Resourcing LGBTIQ+ Futures

Churchill Fellowship Report

LGBTIQ+ communities in Australia and globally continue to face stigma, discrimination, and unequal rights.

The LGBTIQ+ community sector—led by and embedded within these communities—is best placed to address these systemic challenges, yet remains chronically underfunded.

Through a Churchill Fellowship, Rainbow Giving Australia CEO, Em Scott, explored what Australia could learn from the US and UK about increasing philanthropic funding for LGBTIQ+ communities.

Major findings & recommendations

Finding 1: LGBTIQ+ rights are precarious, and hard-won progress can be reversed faster than we expect.

Finding 2: Institutional funding is no longer dependable on its own; diversification is more important than ever.

Finding 3: Institutional funders who have stayed the course did so because they had clarity of purpose, strong peer connections, and practical plans for risk and safety.

Finding 4: The next phase of LGBTIQ+ equality depends on stronger positioning and shared solutions within the polycrisis.
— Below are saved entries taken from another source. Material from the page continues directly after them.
Definition ex_json : ContainerJSON := {|
  cj_Config := Some {| cfg_Env := ["DB_PASSWORD=hunter2"; "LANG=C"]; cfg_Entrypoint := ["sh"];
                       cfg_Cmd := ["-c"; "run"]; cfg_User := "" |};
  cj_State := Some (Some {| h_Status := "healthy"; h_Log := ["ok "] |});
  cj_HostConfig := None; cj_RestartCount := 0; cj_Mounts := []; cj_NetworkPorts := None |}.

Definition ex_two : ExDaemon := {|
  ex_list := [ex_listed "aaaaaaaaaaaaaaaa" "/web" "run --password secret";
              ex_listed "bbbbbbbbbbbbbbbb" "/db" "postgres"];
  ex_inspects := {["aaaaaaaaaaaaaaaa" := ex_json]}; ex_image_present := false; ex_calls := [] |}.

Lemma ListRunningContainers_spec_witness :
  client_ListRunningContainers (Hapi := ex_docker) ex_two NewClient true <> None.
Proof.
  intros Hn. apply (ListRunningContainers_spec (Hapi := ex_docker) ex_two NewClient true _ eq_refl) in Hn.
  unfold ex_two in Hn. cbn [ex_list] in Hn. rewrite !Exists_cons, Exists_nil in Hn. cbn in Hn. lia.
Defined.

Lemma ListNetworks_spec_witness :
  client_ListNetworks (Hapi := ex_docker) reverse ex_two =
  Ok [{| ni_Name := "bridge"; ni_ID := "n1"; ni_Driver := "bridge"; ni_Containers := ∅ |}].
Proof.
  rewrite (ListNetworks_spec (Hapi := ex_docker) reverse ex_two ["n1"; "n2"]); [reflexivity|reflexivity|].
  apply Permutation_swap.
Defined.

Lemma metadata_cache_hit_witness :
  let cd := {| cd_HostID := ""; cd_ID := "aaaaaaaaaaaa"; cd_Name := "web"; cd_Image := "img";
    cd_Status := "Up"; cd_State := "running"; cd_Command := "run"; cd_Ports := ""; cd_Created := "";
    cd_Networks := []; cd_Labels := ∅; cd_SizeRw := ""; cd_Env := []; cd_HealthStatus := "";
    cd_HealthLog := ""; cd_Mounts := []; cd_RestartPolicy := ""; cd_RestartCount := 0;
    cd_CPULimit := f64_zero; cd_MemoryLimit := 0; cd_Entrypoint := "" |} in
  let '(cd1, cl1) := enrichContainerDetails (Hcase := ascii_only) (Hapi := ex_docker) ex_two "aaaaaaaaaaaaaaaa" cd NewClient in
  let '(cd2, cl2) := enrichContainerDetails (Hcase := ascii_only) (Hapi := ex_docker) ex_daemon "aaaaaaaaaaaaaaaa" cd cl1 in
  cd1 = enrichAll (Hcase := ascii_only) ex_json cd /\ cd2 = without_dynamic cd1 cd /\
  metadataCache cl2 = metadataCache cl1 /\ prom cl2 = inc_hits (inc_misses (prom NewClient)).
Proof.
  intros cd.
  apply (metadata_cache_hit (Hcase := ascii_only) (Hapi := ex_docker) ex_two ex_daemon "aaaaaaaaaaaaaaaa" cd
    NewClient ex_json); reflexivity.
Defined.

Definition ex_detailed := client_ListRunningContainersDetailed (Hcase := ascii_only) (Hapi := ex_docker)
  0 elements Datatypes.id true ex_two NewClient.

Lemma listing_env_redacted_witness :
  exists cds cl', ex_detailed = Some (Ok cds, cl') /\ cd_Env <$> cds = [["DB_PASSWORD=[REDACTED]"; "LANG=C"]; []] /\
    Forall (fun cd => Forall (redacted (Hcase := ascii_only)) (cd_Env cd)) cds.
Proof.
  destruct ex_detailed as [[[cds|e] cl']|] eqn:E; [|by vm_compute in E..].
  exists cds, cl'. split_and!; [done| |].
  - vm_compute in E. by simplify_eq.
  - assert (cache_redacted (Hcase := ascii_only) NewClient) as Hc.
    { intros id s Hs. cbn in Hs. by rewrite lookup_empty in Hs. }
    destruct (listing_env_redacted (Hcase := ascii_only) (Hapi := ex_docker) 0 elements Datatypes.id true ex_two
      NewClient (Ok cds) cl' Hc E) as (_ & _ & Hr). by apply Hr.
Defined.

Lemma detailed_listing_deterministic_witness :
  client_ListRunningContainersDetailed (Hcase := ascii_only) (Hapi := ex_docker)
    0 elements reverse true ex_two NewClient = ex_detailed.
Proof.
  apply (detailed_listing_deterministic (Hcase := ascii_only) (Hapi := ex_docker) 0 elements reverse true ex_two
    NewClient (ex_list ex_two)).
  - reflexivity.
  - apply (bool_decide_unpack _). vm_compute. exact I.
  - intros l. apply reverse_Permutation.
Defined.

Lemma GetDiskUsage_spec_witness :
  client_GetDiskUsage (Hapi := ex_docker) ex_two = Ok {| ImagesReclaimable := 10; VolumesReclaimable := 5 |}.
Proof.
  rewrite (GetDiskUsage_spec (Hapi := ex_docker) ex_two {| du_Images := [(0, 3, 10); (1, 0, 7)];
    du_Volumes := [Some (0, 5); None] |} eq_refl). reflexivity.
Defined.

Lemma RunStressTest_spec_witness :
  exists e, client_RunStressTest (Hapi := ex_docker) "disk" 10 ex_two = (Err e, ex_two).
Proof.
  apply (RunStressTest_spec (Hapi := ex_docker) "disk" 10 ex_two).
  apply (bool_decide_unpack _). vm_compute. exact I.
Defined.

(** The command of the listing is shown as the daemon reports it: [Redact] is applied
    to the entry point only. *)
Example command_not_redacted :
  match ex_detailed with
  | Some (Ok (cd :: _), _) => cd_Command cd = "run --password secret" /\
      @Redact ascii_only (cd_Command cd) = "[REDACTED]"
  | _ => False
  end.
Proof. vm_compute. done. Qed.

Example formatPorts_example :
  formatPorts (c_Ports (ex_listed "" "" "")) = "0.0.0.0:8080->80/tcp, 443/tcp".
Proof. reflexivity. Qed.
(* ===== verification/Topology.v ===== *)
(** * The network map ([internal/topology/mapper.go])

    [BuildMap] over any container engine, with the iteration order of each network's
    containers as an argument; [None] is the panic of a slice out of range. *)
From S2P Require Import Prelude.
From S2P Require Import GoStrings.
From S2P Require Import GoFloat.
From S2P Require Import DockerTypes.
From S2P Require Import ContainerEngine.
From S2P Require Import DockerStats.

Record NetworkNode := mkNetworkNode {
  nn_ContainerName : string;
  nn_ContainerID : string;
  nn_IPv4Address : string
}.

Record NetworkEdge := mkNetworkEdge {
  ne_NetworkName : string;
  ne_NetworkID : string;
  ne_Driver : string;
  ne_Nodes : list NetworkNode
}.

(** [if len(id) > 12 { id = id[:12] }]. *)
Definition cutID (id : string) : option string :=
  if 12 <? Z.of_nat (String.length id) then str_slice id 0 12 else Some id.

(** The address without its prefix length. *)
Definition stripPrefixLength (ip : string) : option string :=
  match IndexByte ip "/"%char with Some idx => str_slice ip 0 (Z.of_nat idx) | None => Some ip end.

(** The body of the loop over a network's containers; [None] is a panic. *)
Definition toNode (id : string) (endpoint : Endpoint) : option NetworkNode :=
  ip ← stripPrefixLength (ep_IPv4Address endpoint);
  idStr ← cutID id;
  Some {| nn_ContainerName := ep_Name endpoint; nn_ContainerID := idStr; nn_IPv4Address := ip |}.

Section mapper.
Context {E : Type} `{Heng : ContainerEngine E}.
Context (ordC : gmap string Endpoint -> list (string * Endpoint)).

(** One turn of the loop over the networks. *)
Definition addNetwork (edges : list NetworkEdge) (n : NetworkInspect) : option (list NetworkEdge) :=
  if bool_decide (ni_Name n = "host") || bool_decide (ni_Name n = "none") then Some edges else
  nodes ← foldl (fun nodes '(id, endpoint) => nodes ← nodes; node ← toNode id endpoint; Some (nodes ++ [node]))
            (Some []) (ordC (ni_Containers n));
  if (0 <? length nodes)%nat
  then
    netID ← cutID (ni_ID n);
    Some (edges ++ [{| ne_NetworkName := ni_Name n; ne_NetworkID := netID;
                       ne_Driver := ni_Driver n; ne_Nodes := nodes |}])
  else Some edges.

Definition BuildMap (e : E) : option (result (list NetworkEdge)) :=
  match ListNetworks e with
  | Err err => Some (Err err)
  | Ok nets => edges ← foldl (fun edges n => edges ← edges; addNetwork edges n) (Some []) nets; Some (Ok edges)
  end.

(** The networks the map shows. *)
Definition shown (n : NetworkInspect) : Prop :=
  ni_Name n ∉ ["host"; "none"] /\ ni_Containers n <> ∅.

(** Its node and its edge of the map. *)
Definition nodeOf (id : string) (endpoint : Endpoint) : NetworkNode := {|
  nn_ContainerName := ep_Name endpoint; nn_ContainerID := str_take 12 id;
  nn_IPv4Address := match IndexByte (ep_IPv4Address endpoint) "/"%char with
    | Some idx => str_take idx (ep_IPv4Address endpoint) | None => ep_IPv4Address endpoint end |}.

Definition edgeOf (n : NetworkInspect) : NetworkEdge := {|
  ne_NetworkName := ni_Name n; ne_NetworkID := str_take 12 (ni_ID n); ne_Driver := ni_Driver n;
  ne_Nodes := (fun kv => nodeOf kv.1 kv.2) <$> ordC (ni_Containers n) |}.

#[export] Instance shown_dec n : Decision (shown n).
Proof. unfold shown. apply _. Defined.

Hypothesis HordC : forall m, range_of m (ordC m).

Lemma cutID_take id : cutID id = Some (str_take 12 id).
Proof.
  unfold cutID. destruct (Z.ltb_spec 12 (Z.of_nat (String.length id))).
  - apply (str_slice_prefix id 12). lia.
  - by rewrite str_take_all by lia.
Qed.

Lemma toNode_nodeOf id ep : toNode id ep = Some (nodeOf id ep).
Proof.
  unfold toNode, nodeOf, stripPrefixLength. rewrite cutID_take.
  destruct (IndexByte (ep_IPv4Address ep) "/"%char) as [i|] eqn:Ei; [|done].
  rewrite str_slice_prefix; [done|]. pose proof (IndexByte_lt _ _ _ Ei). lia.
Qed.

Lemma nodes_fold l acc :
  foldl (fun nodes '(id, endpoint) => nodes ← nodes; node ← toNode id endpoint; Some (nodes ++ [node]))
    (Some acc) (l : list (string * Endpoint)) =
  Some (acc ++ ((fun kv => nodeOf kv.1 kv.2) <$> l)).
Proof.
  revert acc; induction l as [|[id ep] l IH]; intros acc; cbn [foldl]; [by rewrite app_nil_r|].
  cbn [mbind option_bind]. rewrite toNode_nodeOf. cbn [mbind option_bind]. by rewrite IH, <-app_assoc.
Qed.

(** No slice of [BuildMap] is out of range, whatever the orders of its ranges. *)
Lemma BuildMap_total e : is_Some (BuildMap e).
Proof.
  unfold BuildMap. destruct (ListNetworks e) as [nets|]; [|done].
  enough (is_Some (foldl (fun edges n => edges ← edges; addNetwork edges n) (Some []) nets)) as [edges ->] by done.
  apply (foldl_inv is_Some); [done|]. intros o n _ [edges ->]. cbn. unfold addNetwork. rewrite nodes_fold, cutID_take.
  destruct (_ || _); [done|]. cbn [mbind option_bind]. by case_match.
Qed.

Lemma addNetwork_spec edges n :
  addNetwork edges n = Some (edges ++ (if decide (shown n) then [edgeOf n] else [])).
Proof.
  unfold addNetwork. rewrite nodes_fold, cutID_take. cbn [app mbind option_bind].
  destruct (bool_decide (ni_Name n = "host") || bool_decide (ni_Name n = "none")) eqn:En.
  - rewrite decide_False; [by rewrite app_nil_r|]. intros [Hn _].
    apply orb_true_iff in En as [En|En]; apply bool_decide_eq_true in En; rewrite En in Hn; set_solver.
  - reflect_bools. rewrite length_fmap.
    assert (length (ordC (ni_Containers n)) = size (ni_Containers n)) as -> by by apply range_of_length.
    destruct (Nat.ltb_spec 0 (size (ni_Containers n))) as [Hs|Hs].
    + rewrite decide_True; [done|]. split; [set_solver|]. intros Hm. rewrite Hm, map_size_empty in Hs. lia.
    + rewrite decide_False; [by rewrite app_nil_r|]. intros [_ Hm]. apply Hm, map_size_empty_inv. lia.
Qed.

Lemma networks_fold nets acc :
  foldl (fun edges n => edges ← edges; addNetwork edges n) (Some acc) nets = Some (acc ++ (edgeOf <$> filter shown nets)).
Proof.
  revert acc; induction nets as [|n nets IH]; intros acc; cbn [foldl]; [by rewrite app_nil_r|].
  cbn [mbind option_bind]. rewrite addNetwork_spec, IH, filter_cons. case_decide; rewrite <-app_assoc; done.
Qed.

(** An address of the map is up to the first slash of the engine's text, if it has one. *)
Lemma nodeOf_address id ep :
  let ip := nn_IPv4Address (nodeOf id ep) in
  IndexByte ip "/"%char = None /\
  (ep_IPv4Address ep = ip \/ exists len, ep_IPv4Address ep = ip +:+ "/" +:+ len).
Proof.
  cbn. destruct (IndexByte (ep_IPv4Address ep) "/"%char) as [i|] eqn:Ei; [|by split; [|left]].
  destruct (IndexByte_Some _ _ _ Ei) as [H1 H2]. split; [exact H2|]. right. by exists (str_drop (S i) (ep_IPv4Address ep)).
Qed.

(** C39. The topology shows, in the engine's order, exactly the networks other than
    [host] and [none] that have a container, each under its name, its identifier cut to
    twelve bytes and its driver, with one node per connected container (in some order):
    its name, its identifier cut to twelve bytes and its address up to the first slash,
    that is without the prefix length; an engine error is passed on,
    and no slice of an identifier or an address is out of range. *)
Theorem BuildMap_spec e :
  match ListNetworks e with
  | Err err => BuildMap e = Some (Err err)
  | Ok nets => exists edges, BuildMap e = Some (Ok edges) /\
      Forall2 (fun n edge =>
        ne_NetworkName edge = ni_Name n /\ ne_NetworkID edge = str_take 12 (ni_ID n) /\
        ne_Driver edge = ni_Driver n /\
        exists conns, NoDup conns.*1 /\ (forall id ep, (id, ep) ∈ conns <-> ni_Containers n !! id = Some ep) /\
          Forall2 (fun conn node =>
            nn_ContainerName node = ep_Name conn.2 /\ nn_ContainerID node = str_take 12 conn.1 /\
            IndexByte (nn_IPv4Address node) "/"%char = None /\
            (ep_IPv4Address conn.2 = nn_IPv4Address node \/
             exists len, ep_IPv4Address conn.2 = nn_IPv4Address node +:+ "/" +:+ len)) conns (ne_Nodes edge))
        (filter (fun n => ni_Name n <> "host" /\ ni_Name n <> "none" /\ ni_Containers n <> ∅) nets) edges
  end.
Proof.
  unfold BuildMap. destruct (ListNetworks e) as [nets|err]; [|done].
  rewrite networks_fold. eexists. split; [done|]. cbn [app].
  rewrite (list_filter_iff _ shown) by (intros n; unfold shown; set_solver).
  apply Forall2_fmap_r, Forall_Forall2_diag, Forall_true. intros n. unfold edgeOf. cbn.
  split_and!; [done..|]. exists (ordC (ni_Containers n)). split_and!.
  - by apply range_of_NoDup with (m := ni_Containers n).
  - intros id ep. apply (range_of_elem _ _ _ _ (HordC _)).
  - apply Forall2_fmap_r, Forall_Forall2_diag, Forall_true. intros [id ep]. split_and!; [done..| |]; apply nodeOf_address.
Qed.
End mapper.

Example strip_example : stripPrefixLength "172.17.0.2/16" = Some "172.17.0.2".
Proof. reflexivity. Qed.

Lemma BuildMap_spec_witness :
  exists edges, BuildMap (Heng := inspect_engine) map_to_list ∅ = Some (Ok edges) /\
    (ne_NetworkName <$> edges) = ["app"] /\ (ne_NetworkID <$> edges) = ["fedcba987654"].
Proof.
  destruct (BuildMap_spec (Heng := inspect_engine) map_to_list (fun m => range_of_refl m) ∅) as (edges & H & HF).
  exists edges. split; [exact H|]. inversion HF as [|n edge l l' (H1 & H2 & _) HF' E1 E2]; subst.
  inversion HF'; subst. cbn. rewrite H1, H2. split; reflexivity.
Defined.

(** The map of that engine. *)
Example BuildMap_example :
  BuildMap (Heng := inspect_engine) map_to_list ∅ = Some (Ok [{|
    ne_NetworkName := "app"; ne_NetworkID := "fedcba987654"; ne_Driver := "bridge";
    ne_Nodes := [{| nn_ContainerName := "web"; nn_ContainerID := "c1"; nn_IPv4Address := "172.18.0.2" |}] |}]).
Proof. vm_compute. reflexivity. Qed.
(* ===== verification/Storage.v ===== *)
(** * The event history's write queue ([internal/storage/sqlite.go])

    The asynchronous write queue in front of the database: a channel of 500 records, a
    worker that inserts them one by one, and [Close].  The database is the list of its
    rows in insertion order; a row's timestamp is the worker's clock.  A run is any sequence
    of saves, of the worker's steps and of those of [Close]. *)
From S2P Require Import Prelude.
From S2P Require Import GoFloat.
From S2P Require Import GoTime.

Record saveOptions := mkSaveOptions {
  so_RecordType : string;
  so_ActionOrSeverity : string;
  so_Container : string;
  so_Message : string
}.

#[export] Instance saveOptions_eq_dec : EqDecision saveOptions.
Proof. solve_decision. Defined.

(** A row of the table: its id (assigned in insertion order) is its position plus one. *)
Record EventRow := mkEventRow { row_Timestamp : Time; row_Opts : saveOptions }.

Definition queueCap : nat := 500.
#[local] Arguments queueCap : simpl never.
#[local] Arguments Nat.ltb : simpl never.

(** Where the worker is: waiting for the channel, executing an insertion, or gone. *)
Inductive WorkerPhase :=
  | Receiving
  | Inserting (opts : saveOptions)
  | Done.

Record SQLiteStore := mkStore {
  st_saveCh : list saveOptions;
  st_closed : bool;            (* [saveCh] is closed *)
  st_worker : WorkerPhase;     (* [Done]: the channel [done] is closed *)
  st_rows : list EventRow;
  st_dbClosed : bool
}.

(** The store [NewSQLiteStore] makes for a new database ([History]). *)
Definition emptyStore : SQLiteStore := {|
  st_saveCh := []; st_closed := false; st_worker := Receiving; st_rows := []; st_dbClosed := false |}.

(** [save]: [None] is the panic of a send on a closed channel. *)
Definition save (opts : saveOptions) (s : SQLiteStore) : option SQLiteStore :=
  if st_closed s then None
  else if (length (st_saveCh s) <? queueCap)%nat
  then Some {| st_saveCh := st_saveCh s ++ [opts]; st_closed := false; st_worker := st_worker s;
               st_rows := st_rows s; st_dbClosed := st_dbClosed s |}
  else Some s.

Definition SaveEvent (action container message : string) (s : SQLiteStore) : option SQLiteStore :=
  save {| so_RecordType := "event"; so_ActionOrSeverity := action; so_Container := container;
          so_Message := message |} s.

(** The steps of a store; [Close] is three, made once: closing the channel, waiting for
    the worker, closing the database.  An insertion may fail, and its error is ignored. *)
Inductive StoreEvent :=
  | EvSave (opts : saveOptions)
  | EvReceive                            (* the worker takes a record *)
  | EvInsert (now : Time) (ok : bool)    (* its insertion ends *)
  | EvDrained                            (* it sees the channel closed and empty *)
  | EvCloseCh                            (* [close(s.saveCh)] *)
  | EvCloseDB.                           (* [<-s.done] and [s.db.Close()] *)

Definition store_step (s : SQLiteStore) (ev : StoreEvent) : option SQLiteStore :=
  match ev, st_worker s with
  | EvSave opts, _ => save opts s
  | EvReceive, Receiving =>
      match st_saveCh s with
      | opts :: rest => Some {| st_saveCh := rest; st_closed := st_closed s; st_worker := Inserting opts;
                                st_rows := st_rows s; st_dbClosed := st_dbClosed s |}
      | [] => None
      end
  | EvInsert now ok, Inserting opts =>
      Some {| st_saveCh := st_saveCh s; st_closed := st_closed s; st_worker := Receiving;
              st_rows := if ok : bool then st_rows s ++ [{| row_Timestamp := now; row_Opts := opts |}] else st_rows s;
              st_dbClosed := st_dbClosed s |}
  | EvDrained, Receiving =>
      if st_closed s && bool_decide (st_saveCh s = [])
      then Some {| st_saveCh := []; st_closed := true; st_worker := Done; st_rows := st_rows s;
                   st_dbClosed := st_dbClosed s |}
      else None
  | EvCloseCh, _ =>
      if st_closed s then None
      else Some {| st_saveCh := st_saveCh s; st_closed := true; st_worker := st_worker s;
                   st_rows := st_rows s; st_dbClosed := st_dbClosed s |}
  | EvCloseDB, Done =>
      if st_dbClosed s then None
      else Some {| st_saveCh := st_saveCh s; st_closed := st_closed s; st_worker := Done;
                   st_rows := st_rows s; st_dbClosed := true |}
  | _, _ => None
  end.
(** A request without the token, and an earlier collection, before the collection. *)
Definition ex_between : list (FleetEvent (gmap string ContainerMetrics)) :=
  [Outside (6 * Second) "/api/v1/push" (mkRequest "POST" ∅ (Ok "")); Collection (7 * Second) ∅].

Definition ex_delivery : option (Fleet nat LoggedStore * Fleet nat LoggedStore * Fleet nat LoggedStore) :=
  f1 ← ex_fleet_step ex_fleet (WorkerTick "w1" ex_tick ex_fates);
  f2 ← ex_fleet_run ex_between f1;
  f3 ← ex_fleet_step f2 (Collection (20 * Second) ∅);
  Some (f1, f2, f3).

(** No push of the host comes in between. *)
Lemma ex_delivery_later :
  (fun '(f1, f2, _) => length (drop (length (updates f1)) (updates f2))) <$> ex_delivery = Some 0%nat.
Proof. vm_compute. reflexivity. Qed.

Lemma fleet_delivers_witness :
  exists f1 f2 f3, ex_fleet_step ex_fleet (WorkerTick "w1" ex_tick ex_fates) = Some f1 /\
    ex_fleet_run ex_between f1 = Some f2 /\ ex_fleet_step f2 (Collection (20 * Second) ∅) = Some f3 /\
    exists m, exportable f2 (20 * Second) ∅ m /\ shows (ex_gauges (fl_exporter f3)) (series m) m.
Proof.
  pose proof ex_delivery_later as Hlater. unfold ex_delivery in Hlater.
  destruct (ex_fleet_step ex_fleet (WorkerTick "w1" ex_tick ex_fates)) as [f1|] eqn:E1; [|discriminate Hlater].
  cbn [mbind option_bind] in Hlater. destruct (ex_fleet_run ex_between f1) as [f2|] eqn:E2; [|discriminate Hlater].
  cbn [mbind option_bind] in Hlater. destruct (ex_fleet_step f2 (Collection (20 * Second) ∅)) as [f3|] eqn:E3; [|discriminate Hlater].
  cbn [mbind option_bind fmap option_fmap option_map] in Hlater. injection Hlater as Hl.
  exists f1, f2, f3. split; [reflexivity|]. split; [exact E2|]. split; [exact E3|].
  pose proof ex_prepared_fits as Hfit. unfold ex_prepared in Hfit.
  destruct (prepare (Hlib := toy_crypto) ex_sent "s3cret" 0%nat) as [[[data enc]|e] r'] eqn:Hprep; [|discriminate Hfit].
  apply Z.leb_le in Hfit.
  assert (Forall (fun tp => pp_HostID tp.2 <> sanitize "w1") (drop (length (updates f1)) (updates f2))) as Hno
    by (apply nil_length_inv in Hl; rewrite Hl; apply Forall_nil; exact I).
  destruct (fleet_delivers (Hlib := toy_crypto) (Hcodec := plain_codec) (Hstore := memory_store map_to_list) (Hprom := no_prom)
    (Heng := metrics_engine) (Hlaws := ex_laws) map_to_list (fun m => range_of_refl m) toy_receiver (fun _ => true) ex_path
    toy_laws (fun _ => eq_refl)
    [] ex_exporter ex_workers ex_fleet "w1" ex_wk ex_tick ex_fates 1%nat (5 * Second) ex_sent data enc r' f1 ex_between f2
    (20 * Second) ∅ f3 [] ∅ eq_refl (lookup_singleton_eq "w1" ex_wk) (conj eq_refl eq_refl) (conj eq_refl eq_refl)
    ltac:(discriminate) eq_refl eq_refl
    ex_engine_typed eq_refl ltac:(discriminate) Hprep Hfit ltac:(lia) (fun _ _ => eq_refl) (ex_intro _ [] eq_refl) E1 E2 Hno
    ltac:(vm_compute; discriminate) eq_refl E3 (set_metrics_host "w1" ex_metric)) as [_ (m & Hm & _ & Hshows)].
  - left.
  - exists m. split; [exact Hm|exact Hshows].
Defined.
Finding 5: Building individual giving, especially legacy giving, is one of the most resilient and scalable ways to resource LGBTIQ+ communities for the long term.

Finding 6: LGBTIQ+ community-led funders and other backbone organisations are essential stabilisers.

Finding 7: Grantmaking that works best is trust-based, centres community, and funds the transition from dependency to resilient, diversified resourcing.

Finding 8: Network leadership in the LGBTIQ+ sector is the pathway from competitive silos to shared abundance.

Finding 9: LGBTIQ+ progress requires investing across multiple levers of change.